[HPforGrownups] Re: Dark Magic and Snape / Dark Creatures
Magpie
belviso at attglobal.net
Thu Nov 16 02:17:19 UTC 2006
No: HPFGUIDX 161567
> Betsy Hp:
> If the WW has made the MoM's definitions of dark and light magic
> their ethical crutch I can see them being quite susceptible to that
> sort of manipulation. And I can see them concluding that there's
> no good or evil, just power.
>
> Which would suggest that designating light and dark magic *harms*
> rather than helps the fight against evil.
Magpie:
I find in reading that the fact is in the WW there is only power when it
comes to magic. Which is not to say that good and evil don't exist, just
that magic is magic. There's not much mysterious mysticism attached to it,
and when there is it's usually more a metaphor for the mystery of something
else, like love. It's not like they reach for a different kind of magic when
they make a Dark Spell. JKR has her kids harm each other in mild ways all
the time with little discussion about what spells are right or wrong--except
for the ones designated to be so. (She also used the word Dark to describe
some of those things.) And most of those, as a_svirn said, are pretty clear.
It's not that it's bad to use Crucio because it's demonic in origin and you
might become possessed, it's bad because you're torturing someone.

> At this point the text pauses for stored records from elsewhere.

(** * Reconciliation *)

(** Whether a record of the queues table is dispatched by this process *)
Definition accepts (r : Runner) (name : string) : bool :=
  negb (bool_decide (name = INTERNAL_QUEUE_NAME))
  && negb (bool_decide (is_Some (find_queue name (rn_wfQueuesByName r))))
  && match rn_listenQueueNames r with
     | Some names => mem name names || mem name (rn_pollerQueueNames r)
     | None => true
     end.

Definition find_record (name : string) (records : list QueueRecord) : option QueueRecord :=
  List.find (fun x => bool_decide (qr_name x = name)) records.

Lemma find_record_none name records :
  name ∉ (qr_name <$> records) -> find_record name records = None.
Proof.
  intros Hn. unfold find_record. induction records as [|x records IH]; [done|].
  rewrite fmap_cons in Hn. simpl. rewrite bool_decide_false by set_solver. apply IH. set_solver.
Qed.

(** The configuration of the runner that [accepts] reads *)
Definition same_config (r r' : Runner) : Prop :=
  rn_wfQueuesByName r' = rn_wfQueuesByName r /\ rn_listenQueueNames r' = rn_listenQueueNames r
  /\ rn_pollerQueueNames r' = rn_pollerQueueNames r /\ rn_inFlightPolls r' = rn_inFlightPolls r
  /\ rn_isRunning r' = rn_isRunning r.

Lemma accepts_config r r' name : same_config r r' -> accepts r' name = accepts r name.
Proof. intros (H1 & H2 & H3 & _). unfold accepts. by rewrite H1, H2, H3. Qed.

Lemma accepts_refresh now record present r :
  refresh_record now record (present, r)
  = if accepts r (qr_name record)
    then (present ++ [qr_name record],
          match find_state (qr_name record) (rn_states r) with
          | Some _ => r <| rn_states := (fun s => if bool_decide (qs_name s = qr_name record)
                                                  then s <| qs_queue := fromRecord record |> else s)
                                        <$> rn_states r |>
          | None => ensureState now (fromRecord record) r
          end)
    else (present, (refresh_record now record (present, r)).2).
Proof.
  unfold refresh_record, accepts. destruct (bool_decide (qr_name record = _)); [done|].
  destruct (bool_decide (is_Some _)); [done|]. cbn [negb andb].
  destruct (rn_listenQueueNames r) as [names|]; [|done].
  destruct (mem _ names); [done|]. by destruct (mem _ (rn_pollerQueueNames r)).
Qed.

Lemma refresh_record_rejected now record present r :
  accepts r (qr_name record) = false ->
  let r' := (refresh_record now record (present, r)).2 in
  same_config r r' /\ rn_states r' = rn_states r.
Proof.
  intros Ha. cbv zeta. revert Ha. unfold refresh_record, accepts.
  destruct (bool_decide (qr_name record = _)); [done|].
  destruct (bool_decide (is_Some _)).
  { intros _. cbn [snd]. destruct (mem _ (rn_conflictWarned r)); by repeat split. }
  cbn [negb andb]. destruct (rn_listenQueueNames r) as [names|] eqn:E; [|done].
  intros Ha. apply orb_false_iff in Ha as [-> ->]. done.
Qed.

(** What one reconciliation leaves of a queue: [old] is its state before. *)
Definition reconciled (now : Z) (record : option QueueRecord) (old : option QueueRuntimeState)
    (s : option QueueRuntimeState) : Prop :=
  match record, old with
  | Some record, Some old => s = Some (old <| qs_queue := fromRecord record |>)
  | Some record, None => exists id, s = Some (QueueRuntimeStateOf id (fromRecord record)
      (inject_Z (qr_pollingIntervalMs record)) (inject_Z (now + qr_pollingIntervalMs record)))
  | None, _ => s = old
  end.

Lemma ensureState_config now q r : same_config r (ensureState now q r).
Proof. unfold ensureState. by destruct (find_state _ _). Qed.

Lemma ensureState_find now q r name :
  find_state (wq_name q) (rn_states r) = None ->
  find_state name (rn_states (ensureState now q r))
  = if bool_decide (name = wq_name q)
    then Some (QueueRuntimeStateOf (rn_fresh r) q (inject_Z (min_polling q))
                 (inject_Z (now + min_polling q)))
    else find_state name (rn_states r).
Proof.
  intros E. unfold ensureState. rewrite E. simpl. rewrite find_state_app.
  case_bool_decide as Hn.
  - subst name. rewrite E. unfold find_state, qs_name. simpl. by rewrite bool_decide_true.
  - destruct (find_state name (rn_states r)); [done|].
    unfold find_state, qs_name. simpl. by rewrite bool_decide_false by congruence.
Qed.

Lemma refresh_fold now records present r :
  NoDup (qr_name <$> records) ->
  let p := foldl (fun p record => refresh_record now record p) (present, r) records in
  same_config r p.2
  /\ (forall name, name ∈ p.1 <-> name ∈ present \/ name ∈ (qr_name <$> records) /\ accepts r name = true)
  /\ forall name, reconciled now (if accepts r name then find_record name records else None)
                    (find_state name (rn_states r)) (find_state name (rn_states p.2)).
Proof.
  cbv zeta. revert present r. induction records as [|x records IH]; intros present r Hnd.
  { split; [done|]. split; [set_solver|]. intros name. cbn. by destruct (accepts r name). }
  rewrite fmap_cons in *. apply NoDup_cons in Hnd as [Hx Hnd]. cbn [foldl].
  destruct (refresh_record now x (present, r)) as [present1 r1] eqn:E1.
  specialize (IH present1 r1 Hnd). destruct IH as (Hc & Hp & Hr).
  assert (find_record (qr_name x) records = None) as Hxn.
    by (by apply find_record_none).
  assert (forall name, name <> qr_name x -> find_record name (x :: records) = find_record name records)
    as Hne by (intros name Hn; unfold find_record; simpl; by rewrite bool_decide_false by congruence).
  assert (find_record (qr_name x) (x :: records) = Some x) as Heq
    by (unfold find_record; simpl; by rewrite bool_decide_true).
  destruct (accepts r (qr_name x)) eqn:Ha.
  - rewrite accepts_refresh, Ha in E1. injection E1 as <- Er1.
    assert (same_config r r1) as Hc1.
    { rewrite <- Er1. destruct (find_state _ _); [done | apply ensureState_config]. }
    assert (forall name, accepts r1 name = accepts r name) as Hacc
      by (intros; by apply accepts_config).
    split; [destruct Hc as (? & ? & ? & ? & ?), Hc1 as (? & ? & ? & ? & ?);
            split_and!; congruence|].
    split; [intros name; rewrite Hp, Hacc; set_solver|].
    intros name. specialize (Hr name). rewrite Hacc in Hr.
    assert (find_state name (rn_states r1)
            = if bool_decide (name = qr_name x) then
                Some match find_state name (rn_states r) with
                     | Some old => old <| qs_queue := fromRecord x |>
                     | None => QueueRuntimeStateOf (rn_fresh r) (fromRecord x)
                         (inject_Z (qr_pollingIntervalMs x)) (inject_Z (now + qr_pollingIntervalMs x))
                     end
              else find_state name (rn_states r)) as Hf.
    { rewrite <- Er1. destruct (find_state (qr_name x) (rn_states r)) as [old|] eqn:Eold.
      - cbn [rn_states]. simpl (rn_states _). rewrite find_state_map
          by (intros s; case_bool_decide as Hs; [by rewrite Hs | done]).
        case_bool_decide as Hn.
        + subst name. rewrite Eold. simpl. apply find_state_some in Eold as [_ Hn].
          by rewrite bool_decide_true.
        + destruct (find_state name (rn_states r)) as [s|] eqn:Es; [|done]. simpl.
          apply find_state_some in Es as [_ Hs]. by rewrite bool_decide_false by congruence.
      - rewrite ensureState_find by exact Eold. cbn [wq_name fromRecord].
        case_bool_decide as Hn; [subst name; by rewrite Eold | done]. }
    rewrite Hf in Hr. case_bool_decide as Hn.
    + subst name. rewrite Ha, Heq. rewrite Ha, Hxn in Hr. cbn in Hr. rewrite Hr.
      destruct (find_state (qr_name x) (rn_states r)); [done | by eexists].
    + by rewrite Hne.
  - destruct (refresh_record_rejected now x present r Ha) as [Hc1 Hs1].
    rewrite E1 in Hc1, Hs1. cbn [snd] in Hc1, Hs1.
    assert (present1 = present) as ->
      by (apply (f_equal fst) in E1; rewrite accepts_refresh, Ha in E1; by symmetry).
    assert (forall name, accepts r1 name = accepts r name) as Hacc
      by (intros; by apply accepts_config).
    split; [destruct Hc as (? & ? & ? & ? & ?), Hc1 as (? & ? & ? & ? & ?);
            split_and!; congruence|].
    split.
    { intros name. rewrite Hp, Hacc. split; [set_solver|].
      intros [?|[Hin Hn]]; [by left|]. right. split; [|done].
      apply elem_of_cons in Hin as [->|?]; [congruence | done]. }
    intros name. specialize (Hr name). rewrite Hacc, Hs1 in Hr.
    destruct (decide (name = qr_name x)) as [->|Hn]; [by rewrite Ha in * | by rewrite Hne].
Qed.

Lemma find_state_filter (p : QueueRuntimeState -> bool) name l :
  NoDup (qs_name <$> l) ->
  find_state name (List.filter p l)
  = match find_state name l with Some s => if p s then Some s else None | None => None end.
Proof.
  induction l as [|s l IH]; [done|]. rewrite fmap_cons, NoDup_cons. intros [Hs Hl]. simpl.
  unfold find_state in *. simpl. case_bool_decide as Hn.
  - destruct (p s); [simpl; by rewrite bool_decide_true|]. rewrite (IH Hl).
    assert (List.find (fun s => bool_decide (qs_name s = name)) l = None) as ->; [|done].
    apply find_state_none. by rewrite <- Hn.
  - destruct (p s); [|by apply IH]. simpl. rewrite bool_decide_false by done. by apply IH.
Qed.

This also leads into a tangent, but I've always honestly wondered if fandom
didn't take the Unforgivable thing more seriously than JKR did legally. The
legal system in HP is one of many things that seems tranparently dependent
on plot, so I find it hard to really take it for granted unless I've seen
something used before. So whenever I hear about the idea of going to Azkaban
for using an Unforgivable I have a hard time picturing it because JKR seems
so totally uninterested in the legal system taking care of anyone. She may
end up using that to the situation, but usually they seem to just pass on
by.
When Harry tried to throw one in OotP I originally thought that was
important in terms of his using this Dark Curse, but it turns out it really
wasn't. It was just a teenaged boy looking to throw the pain he felt at
someone else. It wasn't that he didn't access the demonic power he needed,
it was that he did what he wanted to do and it wasn't torture someone. Harry
never thought back on it, nor did anyone else. The next year Draco almost
throws one in a fight because he was humiliated by being caught crying by
the boy he'd never want to see him cry and nobody's all that amazed by the
idea. It's hard to reconcile something that's so bad using it once gets you
life imprisonment with spells that we see used all over the place, even a
couple of times by teenaged characters.